Evergreen is frequently ranked as one of the most liberal colleges in America, which makes it surprising that its students would accuse it, essentially, of not being as liberal as it should be. Yet it is just one more incident of what the title of a recent New York Times editorial referred to as “the left turn[ing] on its own.”
I must say that I loathe writing about the growing intolerance on college campuses. Simply put, it’s intellectually uninteresting to me. One reason why is that the student purveyors of these recent specimens of intolerance are so childish. They brazenly exalt themselves as enlightened representatives of the oppressed while lacking humility, charity, a basic knowledge of history, and logically coherent positions.
I also find it intellectually uninteresting because I think you’d be hard-pressed to find better examples of “self-evident truths” than the values of free speech and free intellectual inquiry—especially at institutions of higher learning.

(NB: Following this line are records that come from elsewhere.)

(** X15.  A page that holds nothing and races while another page is the
    sole holder takes the sender role exactly when the room that page
    leaves is at least maxSlots/2; when it loses it gives back all it
    got, and the other page holds what it held. *)
Theorem isSender_against_holder holder st :
  Z.of_nat cap = maxSlots pool →
  sole_holder holder → eval held holder ≤ maxSlots pool →
  _sockets st = [] → world st = world holder →
  let room := maxSlots pool - eval held holder in
  let st' := exec (isSender await pool) st in
  (eval (isSender await pool) st = true ↔ maxSlots pool ≤ 2 * room)
  ∧ (eval (isSender await pool) st = false →
     _sockets st' = [] ∧ sole_holder (hand_over st' holder)).
Proof. apply isSender_outcome. Qed.

Lemma log_sole st : sole_holder st → sole_holder (exec log st).
Proof. done. Qed.

(** The sender's loop, run where nothing else touches the pool. *)
Lemma send_loop_alone kBrowser lst startTime n : ∀ i lastInteger st,
  Z.of_nat cap = maxSlots pool →
  Forall (λ d, 0 ≤ d ∧ 1 + d ≤ maxSlots pool) lst →
  (i + n ≤ length lst)%nat →
  sole_holder st → 0 ≤ lastInteger ≤ maxSlots pool →
  eval held st = maxSlots pool - lastInteger →
  let st' := exec (send_loop await pool kBrowser lst startTime n i lastInteger)
               st in
  sole_holder st'
  ∧ eval held st'
    = maxSlots pool
      - match n with
        | O => lastInteger
        | S n' => 1 + default 0 (lst !! (i + n')%nat)
        end.
Proof.
  induction n as [|n IH]; intros i lastInteger st Hcap Hdigits Hn Hsole Hl Hh.
  - done.
  - cbv zeta.
    destruct (lookup_lt_is_Some_2 lst i) as [d Hd]; [lia|].
    pose proof (Forall_lookup_1 _ _ _ _ Hdigits Hd) as Hrange.
    simpl in Hrange.
    destruct (sleepUntil_sole cap await await_settles
                (inject_Z (startTime + (Z.of_nat i + 1) * pulseMs pool)) st Hsole)
      as (Hs1 & Es1).
    set (st1 := exec (sleepUntil await
                        (inject_Z (startTime + (Z.of_nat i + 1) * pulseMs pool)))
                  st) in *.
    destruct (adjust_sole cap pool await await_settles kBrowser lastInteger
                (1 + d) st1 Hcap Hs1) as (Hs2 & Eh2); [lia | lia | |].
    { rewrite eval_held in *. by rewrite Es1. }
    assert (send_pulse await pool kBrowser lst startTime i lastInteger st
            = (1 + d, exec (adjust await pool kBrowser lastInteger (1 + d)) st1))
      as Esend.
    { unfold send_pulse. rewrite run_bind. fold st1.
      rewrite Hd, run_bind. reflexivity. }
    assert (exec (send_loop await pool kBrowser lst startTime (S n) i
                    lastInteger) st
            = exec (send_loop await pool kBrowser lst startTime n (S i) (1 + d))
                (exec (adjust await pool kBrowser lastInteger (1 + d)) st1))
      as Estep.
    { cbn [send_loop]. rewrite exec_bind. unfold eval, exec at 2.
      by rewrite Esend. }
    rewrite Estep.
    destruct (IH (S i) (1 + d)
                (exec (adjust await pool kBrowser lastInteger (1 + d)) st1)
                Hcap Hdigits ltac:(lia) Hs2 ltac:(lia) Eh2) as (Hs3 & Eh3).
    split; [exact Hs3|]. rewrite Eh3.
    destruct n as [|n'].
    + by rewrite Nat.add_0_r, Hd.
    + by replace (S i + n')%nat with (i + S n')%nat by lia.
Qed.
(** * Briefcase: the resumable batch collection pipeline

    A shallow embedding of [StockDataCollector] from
    [src/research/data_collection/stock_data_collector.py], of the
    driver [run_full_collection.main] and of the command lines
    [stock_data_collector.main] and [collect_data.main], followed by the
    properties of the batch scheduler and progress tracker, of ticker
    discovery, of the savers and of the command lines.

    Conventions of the embedding.
    - Python integers are [Z]; [len] is [Z.of_nat (length _)]; [//] is
      floor division and raises [ZeroDivisionError] on a zero divisor;
      list slices follow Python's rules for negative and out-of-range
      bounds.
    - The collector object, the files under the data directory and the
      sequence of observable effects form an explicit [State] threaded
      through a state-and-exception monad [M].
    - The market-data provider, the disk and the clock are a [World] of
      oracles: what [yf.download] and [yf.Ticker(t).info] answer, whether a
      per-ticker artifact can be written, today's date.
    - [KeyboardInterrupt] is an exception that [except Exception] does not
      catch.  It is delivered at an external effect: the state carries a
      [fuse], the number of effects that still complete before the
      interrupt ([None]: the run is never interrupted).
    - Log messages are not modelled. *)

From Stdlib Require Import Ascii String.
From stdpp Require Import base option numbers strings gmap list sorting.

Local Open Scope Z_scope.

(** ** Data model *)

(** A price series: rows of a date and its open/high/low/close/volume
    cells, kept as text. *)
Definition DataFrame : Type := list (string * list string).

Definition df_empty (d : DataFrame) : bool :=
  match d with [] => true | _ :: _ => false end.

(** What [yf.download] hands back: the frame as a whole (used for a
    one-ticker request) and, for a request of several tickers, the
    sub-frame that the column probing of [download_batch_historical]
    obtains for a ticker ([data[ticker].dropna()], or [data.xs] when
    the first probe raises); no entry when neither probe finds one. *)
Record RawFrame := {
  whole : DataFrame;
  groups : gmap string DataFrame
}.

(** A Python dict with string keys, in insertion order; [None] is the
    Python value [None]. *)
Definition Dict : Type := list (string * option string).

Fixpoint dict_get (k : string) (d : Dict) : option (option string) :=
  match d with
  | [] => None
  | (k', v) :: d' => if String.eqb k k' then Some v else dict_get k d'
  end.

Definition dict_truthy (d : Dict) : bool :=
  match d with [] => false | _ :: _ => true end.

(** The JSON object of [collection_progress.json]. A key may be missing
    from a file that this program did not write, hence the options read
    by [progress.get(key, default)]. *)
Record Progress := {
  p_successful_tickers : option (list string);
  p_failed_tickers : option (list string);
  p_last_batch_index : option Z;
  p_timestamp : option string
}.

(** The JSON object of [collection_summary.json]. Dates are day
    ordinals. *)
Record Summary := {
  total_tickers : Z;
  successful : Z;
  failed : Z;
  sum_successful_tickers : list string;
  sum_failed_tickers : list string;
  collection_date : string;
  sum_years_of_history : Z;
  data_start_date : Z;
  data_end_date : Z
}.

(** The files under the data directory. *)
Record Store := {
  historical : gmap string DataFrame;
  fundamentals : gmap string Dict;
  progress_file : option Progress;
  summary_file : option Summary
}.

(** The constructor arguments kept on the collector. The delay is a
    duration in milliseconds. *)
Record Config := {
  batch_size : Z;
  years_of_history : Z;
  delay_between_batches : N
}.

(** The environment of a run. *)
Record World := {
  (** [yf.download(tickers, start, end)]; [None] when the call raises *)
  yf_download : list string → Z → Z → option RawFrame;
  (** [yf.Ticker(t).info]; [None] when it raises *)
  yf_info : string → option (list (string * string));
  (** does [data.to_csv(historical_dir / f"{t}.csv")] succeed *)
  to_csv_ok : string → bool;
  (** does writing [fundamentals_dir / f"{t}.json"] succeed *)
  json_dump_ok : string → bool;
  (** what [get_all_tickers] returns (ticker discovery is an external
      collaborator of the pipeline) *)
  listed_tickers : list string;
  (** [datetime.now()] as a day ordinal and as an ISO string *)
  today : Z;
  now_iso : string
}.

(** Observable effects, in the order they happen. [EvMark t true] is
    [successful_tickers.append(t)], [EvMark t false] is
    [failed_tickers.append(t)]. *)
Inductive Event :=
  | EvListing
  | EvDownload (tickers : list string)
  | EvToCsv (ticker : string) (ok : bool)
  | EvInfo (ticker : string)
  | EvFundJson (ticker : string) (ok : bool)
  | EvMark (ticker : string) (ok : bool)
  | EvProgress (p : Progress)
  | EvSleep (d : N)
  | EvSummary (s : Summary).

Record State := {
  successful_tickers : list string;
  failed_tickers : list string;
  store : Store;
  trace : list Event;
  fuse : option nat
}.

(** ** The monad *)

Inductive exn := ZeroDivisionError | OSError | KeyboardInterrupt.

(** [except Exception] catches everything but [KeyboardInterrupt]. *)
Definition is_Exception (e : exn) : bool :=
  match e with KeyboardInterrupt => false | _ => true end.

Inductive Outcome (A : Type) :=
  | Ok (a : A)
  | Err (e : exn).
Arguments Ok {A} a.
Arguments Err {A} e.

Definition M (A : Type) : Type := State → Outcome A * State.

Definition ret {A} (a : A) : M A := λ s, (Ok a, s).

Definition bind {A B} (m : M A) (k : A → M B) : M B :=
  λ s, match m s with
       | (Ok a, s') => k a s'
       | (Err e, s') => (Err e, s')
       end.

Definition raise {A} (e : exn) : M A := λ s, (Err e, s).

(** [try: body  except Exception: handler] *)
Definition try_except {A} (body : M A) (handler : exn → M A) : M A :=
  λ s, match body s with
       | (Ok a, s') => (Ok a, s')
       | (Err e, s') => if is_Exception e then handler e s' else (Err e, s')
       end.

Notation "x <- m ;; k" := (bind m (λ x, k))
  (at level 100, m at next level, right associativity).
Notation "m ;; k" := (bind m (λ _, k))
  (at level 100, right associativity).

Definition get : M State := λ s, (Ok s, s).
Definition modify (f : State → State) : M unit := λ s, (Ok tt, f s).

Fixpoint for_each {A} (xs : list A) (body : A → M unit) : M unit :=
  match xs with
  | [] => ret tt
  | x :: xs' => body x ;; for_each xs' body
  end.

(** ** State updates *)

Definition set_successful (l : list string) (s : State) : State :=
  {| successful_tickers := l; failed_tickers := failed_tickers s;
     store := store s; trace := trace s; fuse := fuse s |}.

Definition set_failed (l : list string) (s : State) : State :=
  {| successful_tickers := successful_tickers s; failed_tickers := l;
     store := store s; trace := trace s; fuse := fuse s |}.

Definition set_store (st : Store) (s : State) : State :=
  {| successful_tickers := successful_tickers s;
     failed_tickers := failed_tickers s;
     store := st; trace := trace s; fuse := fuse s |}.
(** The chain of replacements that opens [cleanResponse], up to [.trim()]. *)
Definition strip_markdown (text : jstring) : jstring :=
  trim
    (replace_all re_spaces
    (replace_all re_newlines
    (replace_all re_code
    (replace_all re_fence
    (replace_all re_link
    (replace_all re_header
    (replace_all re_underscore
    (replace_all re_star
    (replace_all re_bold text))))))))).

(** [cleanResponse(text)] *)
Definition cleanResponse (text : jstring) : jstring :=
  let cleaned := strip_markdown text in
  if (MAX_RESPONSE_LENGTH <? length cleaned)%nat then
    let cleaned := substring0 cleaned MAX_RESPONSE_LENGTH in
    let lastPeriod := lastIndexOf cleaned (ch ".") in
    let lastQuestion := lastIndexOf cleaned (ch "?") in
    let lastExclaim := lastIndexOf cleaned (ch "!") in
    let lastSentenceEnd := Z.max (Z.max lastPeriod lastQuestion) lastExclaim in
    (* MAX_RESPONSE_LENGTH * 0.5 = 500 *)
    if (Z.of_nat MAX_RESPONSE_LENGTH <? 2 * lastSentenceEnd)%Z then
      substring0 cleaned (Z.to_nat (lastSentenceEnd + 1))
    else
      cleaned ++ js "..."
  else cleaned.

(** config/gemini.js, [getModel()] *)
Definition getModel : M unit :=
  e ← ask;
  if GEMINI_API_KEY e then mret ()
  else mthrow (new_Error (js "GEMINI_API_KEY environment variable is not set")).

(** [Promise.race([model.generateContent(prompt), timeoutPromise])] and the
    reading of the text of the result: the provider wins when it settles
    before the timer, and the timer's rejection wins otherwise. *)
Definition generateContent (prompt : jstring) : M jstring :=
  e ← ask;
  emit (GeminiCall prompt);;
  let r := gemini_api e prompt in
  if (latency r <? REQUEST_TIMEOUT_MS)%Z then
    sleep (latency r);;
    match result r with
    | inl responseText => mret responseText
    | inr error => mthrow error
    end
  else
    sleep REQUEST_TIMEOUT_MS;;
    mthrow (new_Error (js "Gemini request timed out")).

(** [generateResponse(text)]. Its two callers pass a string, which is what
    the first statement, [text.substring(0, 50)], needs; of the input test
    [!text || typeof text !== 'string' || text.trim().length === 0] the
    empty and the blank string are then what is left. *)
Definition generateResponse (text : jstring) : M jstring :=
  if bool_decide (text = []) || bool_decide (trim text = []) then
    mthrow (new_Error (js "Invalid input: text is required"))
  else
    try_catch
      (getModel;;
       responseText ← generateContent (trim text);
       if bool_decide (responseText = []) || bool_decide (trim responseText = []) then
         mthrow (new_Error (js "Gemini returned empty response"))
       else
         let cleanedResponse := cleanResponse responseText in
         mret cleanedResponse)
      (λ error,
         if includes (message error) (js "timed out") then
           mthrow (new_Error (js "AI service is taking too long. Please try again."))
         else if includes (message error) (js "SAFETY") then
           mthrow (new_Error (js "Request was blocked for safety reasons."))
         else if includes (message error) (js "quota")
                 || includes (message error) (js "429") then
           mthrow (new_Error (js "AI service rate limit reached. Please wait a moment."))
         else
           mthrow (new_Error (js "AI processing failed: " ++ message error))).

End GeminiService.

(** ** What the handlers share *)

Module Http.

(** [/^[a-zA-Z0-9_-]+$/.test(s)], the grammar of request identifiers, as
    written in query.js, audio.js and response.js. *)
Definition is_token_char (c : N) : bool :=
  in_range 97 122 c || in_range 65 90 c || in_range 48 57 c
  || (c =? ch "_")%N || (c =? ch "-")%N.

Definition token_regex_test (s : jstring) : bool :=
  negb (bool_decide (s = [])) && forallb is_token_char s.

(** [res.setHeader(name, value)], one call after the other. *)
Definition setHeaders (l : list (string * string)) : gmap string string :=
  foldl (λ h kv, <[kv.1 := kv.2]> h) ∅ l.

Definition bool_prop (k : string) (b : bool) : string * jsval := (k, VBool b).
Definition str_prop (k : string) (s : jstring) : string * jsval := (k, VStr s).

End Http.

Import Http.

(** ** api/query.js *)

Module QueryApi.

Import DbService.

(** The parsed JSON body: an object with its properties, or any other
    value ([undefined], [null], a primitive, or an array as [VObject]). *)
Inductive json_body :=
| BodyObject (props : jsobject)
| BodyValue (v : jsval).

(** [!body || typeof body !== 'object'] *)
Definition not_an_object (b : json_body) : bool :=
  match b with
  | BodyObject _ => false
  | BodyValue VObject => false
  | BodyValue _ => true
  end.

(** [body.k] *)
Definition body_prop (b : json_body) (k : string) : jsval :=
  match b with
  | BodyObject props => prop props k
  | BodyValue _ => VUndefined
  end.

Inductive input_type := audio_input | text_input.

(** [{ valid, error, inputType }] *)
Record validation := Validation {
  valid : bool;
  error : jstring;
  inputType : option input_type
}.

Definition invalid (msg : string) : validation := Validation false (js msg) None.

Definition validateRequest (body : json_body) : validation :=
  if not_an_object body then
    invalid "Request body is required"
  else
    let request_id := body_prop body "request_id" in
    if negb (truthy request_id) || negb (is_string request_id) then
      invalid "request_id is required and must be a string"
    else if negb (token_regex_test (str_of request_id)) then
      invalid "request_id contains invalid characters"
    else if (64 <? length (str_of request_id))%nat then
      invalid "request_id must be 64 characters or less"
    else if truthy (body_prop body "audio") then
      let audioValidation := WhisperService.validateAudioData (body_prop body "audio") in
      if negb (WhisperService.valid audioValidation) then
        Validation false (WhisperService.error audioValidation) None
      else Validation true [] (Some audio_input)
    else
      let text := body_prop body "text" in
      if negb (truthy text) || negb (is_string text) then
        invalid "Either text or audio is required"
      else if bool_decide (trim (str_of text) = []) then
        invalid "text cannot be empty"
      else if (1000 <? length (str_of text))%nat then
        invalid "text must be 1000 characters or less"
      else Validation true [] (Some text_input).

Definition cors_headers : gmap string string :=
  setHeaders [
    ("Access-Control-Allow-Origin", "*");
    ("Access-Control-Allow-Methods", "POST, OPTIONS");
    ("Access-Control-Allow-Headers", "Content-Type");
    ("Content-Type", "application/json") ].

(** Step 2 of the handler: the text to send to Gemini and the
    transcription, or the response already sent from the [catch]. *)
Definition transcribe_step (res : gmap string string) (request_id : jstring)
    (inputType : option input_type) (text audio : jsval)
    : M (jstring * jsval + response) :=
  match inputType with
  | Some audio_input =>
      try_catch
        (transcription ← WhisperService.transcribeAudio audio;
         mret (inl (transcription, VStr transcription)))
        (λ whisperError,
           saveErrorResponse request_id
             (js "Transcription failed: " ++ message whisperError);;
           mret (inr (send_json res 200 (object [
             bool_prop "success" false;
             str_prop "request_id" request_id;
             str_prop "message" (js "Audio transcription failed");
             str_prop "error" (message whisperError) ]))))
  | _ => mret (inl (str_of text, VNull))
  end.

(** Steps 3 and 4. *)
Definition generate_step (res : gmap string string) (request_id : jstring)
    (queryText : jstring) (transcription : jsval) : M response :=
  try_catch
    (aiResponse ← GeminiService.generateResponse queryText;
     saveResponse request_id aiResponse;;
     let response := object [
       bool_prop "success" true;
       str_prop "request_id" request_id;
       str_prop "message" (js "Query processed successfully") ] in
     let response :=
       if truthy transcription then <["transcription" := transcription]> response
       else response in
     mret (send_json res 200 response))
    (λ geminiError,
       saveErrorResponse request_id (message geminiError);;
       mret (send_json res 200 (object [
         bool_prop "success" true;
         str_prop "request_id" request_id;
         ("transcription", transcription);
         str_prop "message" (js "Query received but AI processing failed");
         str_prop "error" (message geminiError) ]))).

It’s hard to gin up the energy to defend what shouldn’t need defending.
At the same time, I feel the need to check my lack of interest with a reminder from the philosopher Dietrich von Hildebrand, who was one of the few German intellectuals to oppose the Nazi regime during its rise. As Carl Trueman stated in a column for First Things:
“Von Hildebrand offered an interesting insight into why opposition to Nazism was so hard. It was not because it was risky, though that was undoubtedly true. It was because it was tedious. To stand in opposition to something takes time and energy and yields little or no results and rarely brings immediate social credit (in fact, it typically brings the opposite). Sooner or later most people become tired of being indignant and simply accommodate themselves to what appears to be an invincible force. They may not privately approve but they publicly acquiesce.”
If America’s universities are to be preserved—not for what they’ve become, but for what they were—the time has come to deal with the radical students and faculty who are undermining the very principles on which these great institutions of Western Civilization were founded.
I admit that I’m not yet sure how to “deal with” them. Certainly not in the way of the caller who on Thursday threatened “to execute as many people on the campus as I can get ahold of.”
One obvious option would be for college administrators to stop kowtowing to these students, and actually start handing down serious disciplinary actions for their intolerant, and sometimes violent, behavior. Though these students may have been subjected to a curriculum high in cultural Marxism, as I’ve written elsewhere, they’ve also been trained to be degree-seeking mercenaries. The majority of them are not yet so radical as to be immune to threats to their obtaining of those degrees.
Another option is the proposal of legislators in Washington to defund Evergreen State College by revoking the $24 million the school receives annually from the state. Perhaps Ivan Illich was right when he wrote, “Only by channeling dollars away from the institutions which now treat health, education and welfare can the further impoverishment resulting from their disabling side-effects be stopped.”
Presumably, public colleges are supposed to exist for intellectually forming students to promote the public good. When, instead, they’re forming students to hate the very ideas upon which that good is based, there no longer remains a reason for them to receive public funding.
The subsidizing of radical behavior on America’s college campuses will only guarantee more of it.